Campus health officials have suggested suspending all athletic events in order to combat Carolina Fever, but there are still concerns over the effects of detaining those wracked by the disease. For the moment, officials advise all students to stay aware and report fever-like symptoms.
“If you find yourself blindly believing that Carolina athletics are worth devoting all your time to, get yourself checked out,” said Department of Public Health representative Samuel Franklin. “We’ve found that freshmen are particularly susceptible to [Carolina] Fever, as are Exercise and Sport Science majors.”
Pre-health upperclassman have begun organizing teams to go into the infected area and aid in any way possible.
“We know we can do so much to help these people,” said Christina Stafford, a pre-health and psychology major. “And yes, it doesn’t hurt the resume to be doing volunteer work in such an impoverished area.”
Stafford says that the outbreak could have been easily contained if South Campus had the proper facilities.
“It’s just impossible to contain any outbreak of [Carolina] Fever in this area,” said Stafford. “What are these kids going to do? They don’t know it is a waste. They don’t know about all the legitimate opportunities on campus to be actively involved. They don’t have anything else to do but go to sporting events. These are mainly freshmen! They need our help.”

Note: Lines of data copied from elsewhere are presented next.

(** What happens to the manager and its rooms.  [InRoom] is a call on a room that does not
    come through the manager: its timer, its relays and the callbacks of its sessions. *)
Inductive event :=
  | Request (e : Sfu.env) (q : Sfu.request) (id : Z) (method : string) (j : Json.t) (resp_cb : nat)
  | ClientNotification (e : Sfu.env) (method : string) (j : Json.t)
  | WsClose (e : Sfu.env) (room_id user_id : string)
  | PilotNotification (e : Sfu.env) (method : string) (data : Json.t)
  | PilotResponse (id : Z)
  | Tick (now async_id : Z)
  | Remove (room_id : string)
  | Pilot (pilot_client : bool)
  | InRoom (e : Sfu.env) (room_id : string) (ev : Room.event).
Definition happens (k : t) (ev : event) : eff t call unit :=
  match ev with
  | Request e q id method j resp_cb => OnProtooRequest what e q id method j resp_cb k
  | ClientNotification e method j => OnProtooNotification e method j k
  | WsClose e room_id user_id => OnWsSessionClose e room_id user_id k
  | PilotNotification e method data => OnAsyncNotification e method data k
  | PilotResponse id => eret (OnAsyncRequestResponse id k) tt
  | Tick now async_id => OnTimer now async_id k
  | Remove room_id => eret (RemoveRoom room_id k) tt
  | Pilot b => eret (SetPilotClient k b) tt
  | InRoom e room_id ev => on_room e room_id k (fun r => Room.happens r ev)
  end.

(** Every room is under its own id, and satisfies the invariant of a room. *)
Definition filed (k : t) : Prop :=
  StrMap.sorted (rooms_ k) /\ forall id r, GetRoom id k = Some r -> Room.room_id_ r = id /\ Room.wf r.

Lemma moves_room_id r r' : Room.moves r r' -> Room.room_id_ r' = Room.room_id_ r.
Proof. induction 1 as [|r1 r2 r3 Hm _ IH]; [done|]. rewrite IH. by destruct Hm. Qed.

Lemma filed_set id r m sv k : filed k -> Room.room_id_ r = id -> Room.wf r -> m = rooms_ k -> filed (with_rooms k (StrMap.set id r m) sv).
Proof.
  intros [Hs Hf] Hid Hw ->. split; [by apply StrMap.ordered_set|]. intros id' r'. unfold GetRoom. cbn [rooms_ with_rooms].
  rewrite StrMap.find_in_set. destruct (String.eqb_spec id' id) as [->|]; [by intros [= <-]|]. apply Hf.
Qed.
Lemma filed_rooms k k' : filed k -> rooms_ k' = rooms_ k -> filed k'.
Proof. unfold filed, GetRoom. by intros H ->. Qed.
Lemma GetOrCreateRoom_filed now id k : filed k -> filed (GetOrCreateRoom now id k).
Proof. intros H. unfold GetOrCreateRoom. destruct (StrMap.find _ _); [done|]. apply filed_set; [done..|apply Room.room_wf_new|done]. Qed.
Lemma in_room_filed {A} id k (f : Sfu.t -> eff Sfu.t Sfu.call A) :
  filed k -> (forall r, GetRoom id k = Some r -> Room.wf r -> stays (moved r) (f (Sfu.mk r (server k)))) -> stays filed (in_room id k f).
Proof.
  intros Hk Hf. unfold in_room. destruct (GetRoom id k) as [r|] eqn:E; [|by apply stays_pure].
  destruct (proj2 Hk id r E) as [Hid Hw]. apply rename_stays, (stays_zoom _ (moved r)); [by apply Hf|].
  intros s Hs. apply filed_set; [done| |by eapply Room.moves_wf|done]. rewrite <- Hid. by apply moves_room_id.
Qed.
Lemma on_room_filed {A} e id k (f : Room.t -> eff Room.t Room.call A) :
  filed k -> (forall r, Room.wf r -> stays (Room.moves r) (f r)) -> stays filed (on_room e id k f).
Proof.
  intros Hk Hf. apply in_room_filed; [done|]. intros r _ Hw. apply in_room_moved. by apply Hf.
Qed.
Lemma or_invalid_filed w id cb (m : eff t call Z) : stays filed m -> stays filed (or_invalid what w id cb m).
Proof. destruct m as [[k es] [z|msg|u]]; intros H; unfold stays in *; cbn in *; auto. Qed.
Lemma or_failed_filed w id cb result k ret : filed k -> stays filed (or_failed w id cb result k ret).
Proof.
  intros H. unfold or_failed. destruct (ret <? 0); [|by apply stays_ret]. apply stays_bind; [by apply stays_emit|]. intros. by apply stays_ret.
Qed.

Create HintDb filed.
#[local] Hint Resolve stays_pure stays_ret stays_emit GetOrCreateRoom_filed rtc_refl or_failed_filed : filed.
Ltac step := apply stays_bind; [auto with filed|intros ? ? ? ?].

Lemma HandleJoin_filed e id j cb k : filed k -> stays filed (HandleJoinRequest what e id j cb k).
Proof.
  intros Hk. apply or_invalid_filed. do 5 step. apply stays_bind; [|auto with filed].
  apply on_room_filed; [auto with filed|]. intros r _. by apply Room.UserJoin_stays.
Qed.
Lemma HandlePush_filed e q id j cb k : filed k -> stays filed (HandlePushRequest what e q id j cb k).
Proof.
  intros Hk. apply or_invalid_filed. do 5 step. apply stays_bind; [|auto with filed].
  apply in_room_filed; [auto with filed|]. intros r _ Hw. by apply HandlePushSdp_moved, rtc_refl.
Qed.
Lemma HandlePull_filed e q id j cb k : filed k -> stays filed (HandlePullRequest what e q id j cb k).
Proof.
  intros Hk. apply or_invalid_filed. do 8 step. cbv zeta. apply stays_bind; [|auto with filed].
  destruct (GetRoom _ _) as [r|] eqn:Er; [|auto with filed].
  destruct (Room.GetUserType r _); try (apply stays_ret; auto with filed); (apply in_room_filed; [auto with filed|]); intros r' _ Hw;
    [apply HandlePullSdp_moved|apply HandleRemotePullSdp_moved; [done|]]; apply rtc_refl.
Qed.
Lemma HandleHeartbeat_filed e id j cb k : filed k -> stays filed (HandleHeartbeatRequest what e id j cb k).
Proof.
  intros Hk. apply or_invalid_filed. do 2 step. apply stays_bind.
  - apply on_room_filed; [auto with filed|]. intros r _. pose proof (fun n u => Room.HandleWsHeartbeat_moves r n u r (rtc_refl _ r)) as H'.
    specialize (H' (Room.now (Sfu.of_room e)) a0). destruct (Room.HandleWsHeartbeat _ _ _) as [r' ret]. by apply stays_ret.
  - intros k' ret Hk' _. destruct (ret <? 0); (apply stays_bind; [by apply stays_emit|]); intros; by apply stays_ret.
Qed.
Lemma ignore_filed {A} (m : eff t call A) : stays filed m -> stays filed (ignore m).
Proof. intros H. apply stays_bind; [done|]. intros. by apply stays_ret. Qed.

Fortunately, officials say, no cases of Carolina Fever have advanced to the stage of Tar Heel Madness, an advanced and often fatal catatonic state punctuated by organ failure, internal bleeding, and hallucinations in which the UNC football team manages to win an ACC championship.
Representative Franklin has assured Chapel Hill residents that, if the quarantine is enforced, the worst may already over. But despite containment efforts, reports of manic school spirit have been made as far north as Carmichael. The fever, however, has yet to cross to North Campus.
“I’m not worried about catching that shit,” said junior and Connor resident Chuck Walters. “It’s all the way across South Road. It might as well be in West Africa or something.”